15 juin 2009 à 13:05
Bonjour Mr Ricol, j’ai un crédit immo auprès du CSF+CFF au départ prêt fixe demandé, un révisable capé associé à un Prêt tx zéro sur 27ans avec une mensualité de 1321 euros maxi sur 26 ans sans compter l’année de construction. Prêt tx zéro accordé puis refusé, en découle un prêt révisable pur qui ne m’a pas été présenté comme tel. Aujourd’hui 1500 euros à rembourser, un taux d’endettement pas raisonnable pour un couple (militaire+agent SNCF) 3 enfants à charge et 3700 euros allocations comprises.
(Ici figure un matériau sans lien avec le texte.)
(** X1: with two layers the loss can rise, even without nonlinearity: on
    [overshoot], which construction accepts, the cross entropy at the
    example is [ln 2] before a call of [train] and above 8 after it. *)
Theorem overshoot_loss_rises :
  NeuralNetwork.__init__ (NeuralNetwork._layers overshoot)
    LossFunction.CrossEntropyLoss 4 = Ok overshoot /\
  Forall Layer.initialised (NeuralNetwork._layers overshoot) /\
  exists a b,
    loss_after 0 overshoot [1] (TInt 0) = Ok a /\
    loss_after 1 overshoot [1] (TInt 0) = Ok b /\
    a < 1 /\ 8 < b.
Proof.
  split; [reflexivity|]. split; [repeat constructor; simpl; lia|].
  exists (ln 2), (4 + ln (exp (-4) + exp 4)).
  repeat split.
  - unfold loss_after. cbn [repeat_train]. unfold ret at 1, bind at 1.
    rewrite measured_loss_fits.
    + rewrite overshoot_output. cbn [overshoot NeuralNetwork._loss_function
        LossFunction.loss].
      rewrite CrossEntropyLoss_loss_value by (simpl; lia).
      simpl. rewrite exp_0. f_equal.
      replace (1 + (1 + 0)) with 2 by lra. lra.
    + simpl. unfold Layer.initialised; simpl.
      repeat split; try lia; repeat constructor.
  - rewrite (loss_after_S _ _ _ _ _ overshoot_train).
    unfold loss_after. cbn [repeat_train]. unfold ret at 1, bind at 1.
    rewrite measured_loss_fits.
    + cbn [NeuralNetwork._layers NeuralNetwork._loss_function
        LossFunction.loss]. rewrite overshoot_output_after.
      rewrite CrossEntropyLoss_loss_value by (simpl; lia).
      simpl. f_equal.
      replace (exp (-4) + (exp 4 + 0)) with (exp (-4) + exp 4) by lra. lra.
    + simpl. unfold Layer.initialised; simpl.
      repeat split; try lia; repeat constructor.
  - apply ln_2_lt_1.
  - assert (4 < ln (exp (-4) + exp 4)).
    { rewrite <- (ln_exp 4) at 1. apply ln_increasing; [apply exp_pos|].
      pose proof (exp_pos (-4)). lra. }
    lra.
Qed.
Je me fais mener en bateau par le CSF qui m’assure qu’il feront le nécessaire et par le CFF qui propose des avenants en restant dans l’esprit du révisable que je n’ai pas souhaité, je n’ai pas les moyens de prendre un avocat car mon cas relève du tribunal de grande instance alors qui peut m’aider car cela fait six mois que je me bats et trois mois que je bataille seule car mon mari est en mission actuellement.
Je vous remercie de m’indiquer à qui je peux m’adresser car ces deux organismes ont les pleins pouvoirs. Je vous remercie.